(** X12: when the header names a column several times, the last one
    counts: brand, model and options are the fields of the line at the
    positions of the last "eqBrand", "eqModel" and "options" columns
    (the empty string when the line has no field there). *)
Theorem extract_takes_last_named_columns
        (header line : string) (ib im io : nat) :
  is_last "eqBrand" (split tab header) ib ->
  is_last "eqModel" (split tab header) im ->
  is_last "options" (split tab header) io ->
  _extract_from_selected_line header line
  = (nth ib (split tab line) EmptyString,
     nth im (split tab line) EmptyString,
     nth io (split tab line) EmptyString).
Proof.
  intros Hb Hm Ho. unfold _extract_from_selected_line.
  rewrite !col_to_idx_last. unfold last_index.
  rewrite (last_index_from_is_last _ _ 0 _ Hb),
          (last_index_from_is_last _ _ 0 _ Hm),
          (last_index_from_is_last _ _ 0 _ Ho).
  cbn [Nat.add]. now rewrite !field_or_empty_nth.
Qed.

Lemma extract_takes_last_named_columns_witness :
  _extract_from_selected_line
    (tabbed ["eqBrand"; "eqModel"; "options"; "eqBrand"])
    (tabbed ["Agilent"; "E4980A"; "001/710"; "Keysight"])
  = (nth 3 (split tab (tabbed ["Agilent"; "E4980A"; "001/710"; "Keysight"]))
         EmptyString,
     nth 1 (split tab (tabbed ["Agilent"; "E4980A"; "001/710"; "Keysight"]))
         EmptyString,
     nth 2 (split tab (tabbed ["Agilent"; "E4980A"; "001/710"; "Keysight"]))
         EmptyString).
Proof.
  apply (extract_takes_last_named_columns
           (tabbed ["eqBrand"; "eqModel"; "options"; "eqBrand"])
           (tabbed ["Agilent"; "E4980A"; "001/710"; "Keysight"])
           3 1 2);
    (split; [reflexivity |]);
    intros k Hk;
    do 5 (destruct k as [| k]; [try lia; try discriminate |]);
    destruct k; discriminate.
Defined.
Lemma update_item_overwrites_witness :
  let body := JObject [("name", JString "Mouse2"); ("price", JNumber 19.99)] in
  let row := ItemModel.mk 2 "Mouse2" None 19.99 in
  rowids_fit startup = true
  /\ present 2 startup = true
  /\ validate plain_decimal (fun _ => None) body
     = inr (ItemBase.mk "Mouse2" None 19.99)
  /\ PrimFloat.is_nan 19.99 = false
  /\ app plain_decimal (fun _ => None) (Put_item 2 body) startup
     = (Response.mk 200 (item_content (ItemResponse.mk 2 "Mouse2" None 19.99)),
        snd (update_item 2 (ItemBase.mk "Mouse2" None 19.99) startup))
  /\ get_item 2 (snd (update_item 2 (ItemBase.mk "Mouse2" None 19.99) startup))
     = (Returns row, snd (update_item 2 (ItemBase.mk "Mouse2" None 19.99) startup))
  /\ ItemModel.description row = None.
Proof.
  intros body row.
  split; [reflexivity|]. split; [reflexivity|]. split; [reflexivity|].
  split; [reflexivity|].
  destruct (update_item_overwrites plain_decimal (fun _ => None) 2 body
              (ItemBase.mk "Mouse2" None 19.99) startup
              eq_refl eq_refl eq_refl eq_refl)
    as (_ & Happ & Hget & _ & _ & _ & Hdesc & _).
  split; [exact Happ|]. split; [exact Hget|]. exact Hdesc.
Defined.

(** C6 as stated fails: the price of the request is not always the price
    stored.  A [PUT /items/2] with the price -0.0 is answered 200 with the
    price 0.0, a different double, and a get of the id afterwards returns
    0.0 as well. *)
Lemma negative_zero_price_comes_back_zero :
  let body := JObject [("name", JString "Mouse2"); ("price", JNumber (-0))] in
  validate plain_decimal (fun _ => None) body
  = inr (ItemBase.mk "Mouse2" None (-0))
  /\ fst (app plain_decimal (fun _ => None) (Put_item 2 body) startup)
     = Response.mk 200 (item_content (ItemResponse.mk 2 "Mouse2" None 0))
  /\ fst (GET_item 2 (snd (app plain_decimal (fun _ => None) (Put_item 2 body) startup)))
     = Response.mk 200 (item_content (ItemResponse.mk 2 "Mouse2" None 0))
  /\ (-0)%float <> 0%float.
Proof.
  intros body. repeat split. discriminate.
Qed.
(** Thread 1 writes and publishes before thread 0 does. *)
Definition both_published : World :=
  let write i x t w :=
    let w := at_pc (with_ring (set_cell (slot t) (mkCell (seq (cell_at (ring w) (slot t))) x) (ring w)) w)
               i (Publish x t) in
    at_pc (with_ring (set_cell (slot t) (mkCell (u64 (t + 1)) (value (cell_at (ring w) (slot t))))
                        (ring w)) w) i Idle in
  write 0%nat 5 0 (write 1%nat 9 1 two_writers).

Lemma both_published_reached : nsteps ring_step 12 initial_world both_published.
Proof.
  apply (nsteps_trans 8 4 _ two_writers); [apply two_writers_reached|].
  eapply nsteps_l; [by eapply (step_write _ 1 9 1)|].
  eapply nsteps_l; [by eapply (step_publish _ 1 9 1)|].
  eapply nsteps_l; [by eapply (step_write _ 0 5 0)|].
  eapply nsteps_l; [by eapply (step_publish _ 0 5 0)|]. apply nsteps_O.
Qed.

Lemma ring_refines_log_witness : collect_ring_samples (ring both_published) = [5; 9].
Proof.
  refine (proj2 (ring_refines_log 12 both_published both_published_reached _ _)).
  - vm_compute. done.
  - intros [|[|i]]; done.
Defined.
* * *
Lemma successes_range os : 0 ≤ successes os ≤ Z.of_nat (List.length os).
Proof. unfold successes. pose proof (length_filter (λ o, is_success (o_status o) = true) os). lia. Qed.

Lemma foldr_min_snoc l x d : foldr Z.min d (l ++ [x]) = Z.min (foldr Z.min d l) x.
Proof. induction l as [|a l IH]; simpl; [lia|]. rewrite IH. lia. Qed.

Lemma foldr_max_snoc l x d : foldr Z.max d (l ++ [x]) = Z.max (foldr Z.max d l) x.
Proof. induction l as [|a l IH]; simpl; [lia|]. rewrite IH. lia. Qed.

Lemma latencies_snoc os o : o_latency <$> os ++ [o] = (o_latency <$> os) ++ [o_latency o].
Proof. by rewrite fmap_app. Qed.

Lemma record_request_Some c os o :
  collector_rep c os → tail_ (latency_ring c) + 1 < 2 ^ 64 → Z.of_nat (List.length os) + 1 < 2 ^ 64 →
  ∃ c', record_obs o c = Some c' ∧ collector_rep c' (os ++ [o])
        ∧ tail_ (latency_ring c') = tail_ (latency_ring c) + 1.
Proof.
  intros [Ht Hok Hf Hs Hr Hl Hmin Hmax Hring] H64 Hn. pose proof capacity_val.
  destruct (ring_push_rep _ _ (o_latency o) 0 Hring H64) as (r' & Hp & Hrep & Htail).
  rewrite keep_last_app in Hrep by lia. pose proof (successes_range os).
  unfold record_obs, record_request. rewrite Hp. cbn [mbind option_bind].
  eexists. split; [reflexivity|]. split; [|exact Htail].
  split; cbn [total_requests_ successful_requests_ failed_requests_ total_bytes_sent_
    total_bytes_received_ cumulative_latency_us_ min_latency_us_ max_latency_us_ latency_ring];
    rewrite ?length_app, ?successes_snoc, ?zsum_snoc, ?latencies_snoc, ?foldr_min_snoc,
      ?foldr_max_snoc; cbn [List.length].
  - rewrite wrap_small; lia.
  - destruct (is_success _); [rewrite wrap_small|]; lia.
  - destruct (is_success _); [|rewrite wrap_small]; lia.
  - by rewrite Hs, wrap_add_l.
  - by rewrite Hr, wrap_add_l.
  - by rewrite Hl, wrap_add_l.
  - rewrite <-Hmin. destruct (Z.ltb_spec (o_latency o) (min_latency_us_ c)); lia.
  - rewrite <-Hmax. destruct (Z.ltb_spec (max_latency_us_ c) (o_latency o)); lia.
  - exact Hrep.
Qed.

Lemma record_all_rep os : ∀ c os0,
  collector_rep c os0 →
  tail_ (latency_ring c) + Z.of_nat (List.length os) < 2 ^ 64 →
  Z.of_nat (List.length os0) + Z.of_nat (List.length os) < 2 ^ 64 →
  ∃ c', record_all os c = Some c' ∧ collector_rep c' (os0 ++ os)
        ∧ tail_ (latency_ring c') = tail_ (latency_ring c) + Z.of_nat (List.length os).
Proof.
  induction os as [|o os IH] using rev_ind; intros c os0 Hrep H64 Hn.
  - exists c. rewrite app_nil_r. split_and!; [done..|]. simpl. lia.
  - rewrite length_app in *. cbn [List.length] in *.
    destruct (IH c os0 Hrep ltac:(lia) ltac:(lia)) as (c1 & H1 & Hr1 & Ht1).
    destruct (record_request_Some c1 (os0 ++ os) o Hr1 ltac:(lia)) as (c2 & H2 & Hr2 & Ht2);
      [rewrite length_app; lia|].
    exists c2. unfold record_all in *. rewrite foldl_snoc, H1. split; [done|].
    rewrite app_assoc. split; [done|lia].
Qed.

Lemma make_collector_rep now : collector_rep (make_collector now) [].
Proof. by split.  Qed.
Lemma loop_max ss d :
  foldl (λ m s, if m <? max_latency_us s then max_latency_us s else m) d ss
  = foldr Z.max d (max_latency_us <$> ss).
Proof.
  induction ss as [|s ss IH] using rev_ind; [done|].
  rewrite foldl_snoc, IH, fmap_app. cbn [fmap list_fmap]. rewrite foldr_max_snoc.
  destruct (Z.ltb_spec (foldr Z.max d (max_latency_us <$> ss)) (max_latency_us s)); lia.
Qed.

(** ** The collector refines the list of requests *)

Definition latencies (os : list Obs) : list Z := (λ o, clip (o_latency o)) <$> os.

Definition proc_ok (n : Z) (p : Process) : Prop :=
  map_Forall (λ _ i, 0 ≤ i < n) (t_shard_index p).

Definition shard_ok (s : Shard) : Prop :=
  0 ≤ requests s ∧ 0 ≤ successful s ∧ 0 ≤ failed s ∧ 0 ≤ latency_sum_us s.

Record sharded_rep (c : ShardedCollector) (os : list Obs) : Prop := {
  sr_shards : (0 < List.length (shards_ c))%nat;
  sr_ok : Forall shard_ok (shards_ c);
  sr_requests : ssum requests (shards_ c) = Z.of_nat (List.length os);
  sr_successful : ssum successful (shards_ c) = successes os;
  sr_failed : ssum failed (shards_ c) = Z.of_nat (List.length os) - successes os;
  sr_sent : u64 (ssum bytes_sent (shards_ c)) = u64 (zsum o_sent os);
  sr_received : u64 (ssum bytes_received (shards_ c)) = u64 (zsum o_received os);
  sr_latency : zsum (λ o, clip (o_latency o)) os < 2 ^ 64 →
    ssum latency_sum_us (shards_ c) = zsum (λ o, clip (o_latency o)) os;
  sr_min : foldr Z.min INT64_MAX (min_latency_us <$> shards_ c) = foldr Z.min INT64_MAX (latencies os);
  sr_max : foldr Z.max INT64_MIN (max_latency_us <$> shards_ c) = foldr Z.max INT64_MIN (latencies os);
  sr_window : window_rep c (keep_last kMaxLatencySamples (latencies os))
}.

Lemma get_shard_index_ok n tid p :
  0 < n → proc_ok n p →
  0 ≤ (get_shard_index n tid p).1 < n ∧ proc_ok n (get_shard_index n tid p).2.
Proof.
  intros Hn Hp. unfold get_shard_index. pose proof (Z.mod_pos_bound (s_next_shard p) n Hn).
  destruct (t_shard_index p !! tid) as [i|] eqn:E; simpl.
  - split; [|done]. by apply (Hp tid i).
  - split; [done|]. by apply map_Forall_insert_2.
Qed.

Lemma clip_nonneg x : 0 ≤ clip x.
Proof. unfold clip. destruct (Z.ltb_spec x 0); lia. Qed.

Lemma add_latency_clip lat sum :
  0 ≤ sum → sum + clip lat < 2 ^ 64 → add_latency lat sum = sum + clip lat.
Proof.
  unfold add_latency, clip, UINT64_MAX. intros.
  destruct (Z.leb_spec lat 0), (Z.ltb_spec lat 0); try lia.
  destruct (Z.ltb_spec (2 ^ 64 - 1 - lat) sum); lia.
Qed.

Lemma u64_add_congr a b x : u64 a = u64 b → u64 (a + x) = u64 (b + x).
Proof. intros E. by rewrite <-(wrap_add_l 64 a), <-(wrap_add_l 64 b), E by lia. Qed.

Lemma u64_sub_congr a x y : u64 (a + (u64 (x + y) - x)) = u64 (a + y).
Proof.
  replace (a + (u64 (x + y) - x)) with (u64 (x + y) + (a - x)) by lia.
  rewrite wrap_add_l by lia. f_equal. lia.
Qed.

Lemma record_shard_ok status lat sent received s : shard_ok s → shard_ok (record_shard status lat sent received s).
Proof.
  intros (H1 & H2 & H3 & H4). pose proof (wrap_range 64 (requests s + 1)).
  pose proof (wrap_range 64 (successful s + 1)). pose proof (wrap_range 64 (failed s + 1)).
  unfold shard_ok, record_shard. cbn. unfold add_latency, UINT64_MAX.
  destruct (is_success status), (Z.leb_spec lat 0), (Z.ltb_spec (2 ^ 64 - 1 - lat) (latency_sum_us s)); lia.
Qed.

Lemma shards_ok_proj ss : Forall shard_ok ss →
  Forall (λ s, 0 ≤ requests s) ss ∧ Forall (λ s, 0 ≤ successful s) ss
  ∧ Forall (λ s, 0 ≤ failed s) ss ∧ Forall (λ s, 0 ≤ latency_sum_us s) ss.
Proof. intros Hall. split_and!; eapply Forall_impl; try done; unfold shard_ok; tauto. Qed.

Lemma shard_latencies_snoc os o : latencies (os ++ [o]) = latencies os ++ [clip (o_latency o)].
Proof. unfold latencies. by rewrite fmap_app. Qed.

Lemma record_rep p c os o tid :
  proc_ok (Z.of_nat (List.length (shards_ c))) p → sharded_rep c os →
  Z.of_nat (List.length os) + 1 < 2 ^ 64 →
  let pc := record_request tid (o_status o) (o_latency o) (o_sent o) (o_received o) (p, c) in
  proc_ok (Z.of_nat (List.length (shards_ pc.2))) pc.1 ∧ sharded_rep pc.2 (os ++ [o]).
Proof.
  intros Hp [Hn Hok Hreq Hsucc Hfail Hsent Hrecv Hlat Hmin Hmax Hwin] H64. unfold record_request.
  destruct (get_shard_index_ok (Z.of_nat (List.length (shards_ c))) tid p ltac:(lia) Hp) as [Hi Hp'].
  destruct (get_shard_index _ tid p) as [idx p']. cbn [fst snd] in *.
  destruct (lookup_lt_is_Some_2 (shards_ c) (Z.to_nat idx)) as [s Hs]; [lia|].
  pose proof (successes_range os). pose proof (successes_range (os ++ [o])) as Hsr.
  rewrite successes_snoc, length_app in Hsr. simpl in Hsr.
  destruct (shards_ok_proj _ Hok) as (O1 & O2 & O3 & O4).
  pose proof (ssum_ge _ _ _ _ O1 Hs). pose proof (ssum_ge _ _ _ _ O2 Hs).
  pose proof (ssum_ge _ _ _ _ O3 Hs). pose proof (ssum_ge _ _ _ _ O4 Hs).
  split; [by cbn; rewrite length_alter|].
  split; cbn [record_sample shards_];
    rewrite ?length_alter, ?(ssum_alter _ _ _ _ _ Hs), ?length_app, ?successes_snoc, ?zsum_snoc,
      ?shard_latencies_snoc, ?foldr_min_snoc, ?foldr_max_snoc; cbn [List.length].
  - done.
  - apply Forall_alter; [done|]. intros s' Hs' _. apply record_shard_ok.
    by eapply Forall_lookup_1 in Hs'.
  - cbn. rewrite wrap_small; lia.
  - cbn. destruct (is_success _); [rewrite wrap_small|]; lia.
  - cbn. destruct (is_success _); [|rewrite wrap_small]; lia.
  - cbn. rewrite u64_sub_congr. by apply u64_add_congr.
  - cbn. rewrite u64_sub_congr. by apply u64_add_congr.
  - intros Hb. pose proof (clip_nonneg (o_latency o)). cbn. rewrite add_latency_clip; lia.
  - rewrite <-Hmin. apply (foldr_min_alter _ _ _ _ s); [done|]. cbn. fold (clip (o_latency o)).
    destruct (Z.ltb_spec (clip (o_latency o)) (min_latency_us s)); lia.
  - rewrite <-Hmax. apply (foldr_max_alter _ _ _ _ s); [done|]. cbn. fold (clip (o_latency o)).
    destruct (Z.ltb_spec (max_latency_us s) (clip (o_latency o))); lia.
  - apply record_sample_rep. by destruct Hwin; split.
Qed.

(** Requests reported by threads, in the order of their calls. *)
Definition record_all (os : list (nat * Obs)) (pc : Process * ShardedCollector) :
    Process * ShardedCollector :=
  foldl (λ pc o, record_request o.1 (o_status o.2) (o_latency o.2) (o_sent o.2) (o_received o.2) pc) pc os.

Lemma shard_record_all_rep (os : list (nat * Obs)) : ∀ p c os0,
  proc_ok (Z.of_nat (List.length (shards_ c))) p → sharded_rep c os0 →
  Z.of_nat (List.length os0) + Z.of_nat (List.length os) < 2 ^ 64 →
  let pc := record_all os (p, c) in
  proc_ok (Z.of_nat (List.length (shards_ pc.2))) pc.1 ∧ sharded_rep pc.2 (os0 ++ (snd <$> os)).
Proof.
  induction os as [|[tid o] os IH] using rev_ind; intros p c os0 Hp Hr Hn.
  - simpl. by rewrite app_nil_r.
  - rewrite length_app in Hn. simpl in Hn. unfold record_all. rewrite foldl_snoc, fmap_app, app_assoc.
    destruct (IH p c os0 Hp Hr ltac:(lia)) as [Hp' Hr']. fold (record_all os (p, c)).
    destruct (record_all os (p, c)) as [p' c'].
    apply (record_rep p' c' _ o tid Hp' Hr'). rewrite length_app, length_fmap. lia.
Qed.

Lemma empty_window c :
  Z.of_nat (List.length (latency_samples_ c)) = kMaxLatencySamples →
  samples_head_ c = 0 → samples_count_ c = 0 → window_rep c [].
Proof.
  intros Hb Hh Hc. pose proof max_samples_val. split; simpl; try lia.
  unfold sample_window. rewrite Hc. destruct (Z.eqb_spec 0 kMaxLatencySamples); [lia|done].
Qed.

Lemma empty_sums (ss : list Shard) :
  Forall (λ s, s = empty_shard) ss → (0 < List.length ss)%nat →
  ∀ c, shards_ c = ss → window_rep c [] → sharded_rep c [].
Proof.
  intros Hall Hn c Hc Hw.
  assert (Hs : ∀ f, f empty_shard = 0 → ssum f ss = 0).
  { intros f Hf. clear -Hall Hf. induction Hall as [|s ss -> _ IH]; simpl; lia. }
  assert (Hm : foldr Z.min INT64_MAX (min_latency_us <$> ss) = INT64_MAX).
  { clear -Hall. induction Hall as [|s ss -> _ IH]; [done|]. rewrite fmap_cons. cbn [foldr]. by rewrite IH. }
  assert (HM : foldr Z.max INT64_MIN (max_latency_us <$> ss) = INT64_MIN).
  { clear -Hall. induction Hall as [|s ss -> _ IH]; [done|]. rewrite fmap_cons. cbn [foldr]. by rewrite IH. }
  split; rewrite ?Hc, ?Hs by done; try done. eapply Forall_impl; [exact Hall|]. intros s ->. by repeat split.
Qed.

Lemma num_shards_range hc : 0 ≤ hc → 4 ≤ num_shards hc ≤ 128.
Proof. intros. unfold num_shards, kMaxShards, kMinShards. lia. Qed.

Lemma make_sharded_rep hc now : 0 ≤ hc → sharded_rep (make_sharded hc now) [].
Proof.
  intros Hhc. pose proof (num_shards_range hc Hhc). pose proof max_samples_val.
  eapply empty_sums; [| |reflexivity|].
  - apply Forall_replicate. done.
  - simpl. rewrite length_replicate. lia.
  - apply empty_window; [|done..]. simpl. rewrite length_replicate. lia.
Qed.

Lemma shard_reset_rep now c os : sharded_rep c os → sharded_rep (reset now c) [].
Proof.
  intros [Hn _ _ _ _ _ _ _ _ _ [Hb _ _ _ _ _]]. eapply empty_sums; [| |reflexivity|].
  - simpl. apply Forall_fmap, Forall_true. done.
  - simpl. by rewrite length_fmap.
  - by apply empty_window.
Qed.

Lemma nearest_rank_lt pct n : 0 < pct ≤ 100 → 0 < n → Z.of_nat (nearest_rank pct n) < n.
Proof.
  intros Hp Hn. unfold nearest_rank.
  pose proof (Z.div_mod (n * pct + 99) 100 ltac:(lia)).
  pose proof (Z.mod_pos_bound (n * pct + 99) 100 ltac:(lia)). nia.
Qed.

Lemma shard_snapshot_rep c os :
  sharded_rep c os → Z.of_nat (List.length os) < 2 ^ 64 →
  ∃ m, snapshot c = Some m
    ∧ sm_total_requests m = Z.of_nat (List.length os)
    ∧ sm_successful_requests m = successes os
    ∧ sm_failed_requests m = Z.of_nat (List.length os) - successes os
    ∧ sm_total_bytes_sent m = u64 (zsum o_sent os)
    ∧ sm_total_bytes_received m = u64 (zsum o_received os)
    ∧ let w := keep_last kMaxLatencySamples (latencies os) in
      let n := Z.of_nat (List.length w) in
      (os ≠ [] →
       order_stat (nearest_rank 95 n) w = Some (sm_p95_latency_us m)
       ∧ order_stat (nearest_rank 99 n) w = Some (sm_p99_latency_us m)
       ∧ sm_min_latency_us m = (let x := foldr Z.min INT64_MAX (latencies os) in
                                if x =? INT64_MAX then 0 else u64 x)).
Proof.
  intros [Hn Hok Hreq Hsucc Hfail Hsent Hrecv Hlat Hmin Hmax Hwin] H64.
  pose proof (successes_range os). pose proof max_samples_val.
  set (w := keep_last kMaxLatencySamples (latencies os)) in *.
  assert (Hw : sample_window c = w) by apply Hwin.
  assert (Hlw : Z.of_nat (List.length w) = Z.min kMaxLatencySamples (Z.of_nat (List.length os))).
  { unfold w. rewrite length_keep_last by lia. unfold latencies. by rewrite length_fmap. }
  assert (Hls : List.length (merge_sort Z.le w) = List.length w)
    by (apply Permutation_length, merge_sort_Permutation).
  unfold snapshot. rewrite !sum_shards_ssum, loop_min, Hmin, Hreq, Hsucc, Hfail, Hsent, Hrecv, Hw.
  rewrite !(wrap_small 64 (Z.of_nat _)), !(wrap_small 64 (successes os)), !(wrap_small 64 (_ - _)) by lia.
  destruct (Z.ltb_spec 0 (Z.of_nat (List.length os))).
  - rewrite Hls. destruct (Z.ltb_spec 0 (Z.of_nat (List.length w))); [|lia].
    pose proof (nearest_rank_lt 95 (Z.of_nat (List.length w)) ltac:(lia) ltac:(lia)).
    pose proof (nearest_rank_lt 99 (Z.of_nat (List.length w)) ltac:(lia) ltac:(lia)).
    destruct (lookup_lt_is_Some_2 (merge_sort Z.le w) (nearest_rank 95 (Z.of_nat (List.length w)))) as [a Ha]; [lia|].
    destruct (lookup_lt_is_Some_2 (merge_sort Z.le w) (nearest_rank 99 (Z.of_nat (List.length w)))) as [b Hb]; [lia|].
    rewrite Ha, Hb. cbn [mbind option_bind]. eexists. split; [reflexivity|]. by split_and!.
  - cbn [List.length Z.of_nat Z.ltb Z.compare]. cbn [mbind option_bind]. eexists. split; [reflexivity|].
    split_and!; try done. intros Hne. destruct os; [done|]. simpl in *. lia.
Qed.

▶ INSTRUCTIONS FOR THE TASK: The result should be every line that contains "kMaxLatencySamples", copied from the entries.

▶ YOUR SOLUTION:
  sr_window : window_rep c (keep_last kMaxLatencySamples (latencies os))
  Z.of_nat (List.length (latency_samples_ c)) = kMaxLatencySamples →
  unfold sample_window. rewrite Hc. destruct (Z.eqb_spec 0 kMaxLatencySamples); [lia|done].
    ∧ let w := keep_last kMaxLatencySamples (latencies os) in
  set (w := keep_last kMaxLatencySamples (latencies os)) in *.
  assert (Hlw : Z.of_nat (List.length w) = Z.min kMaxLatencySamples (Z.of_nat (List.length os))).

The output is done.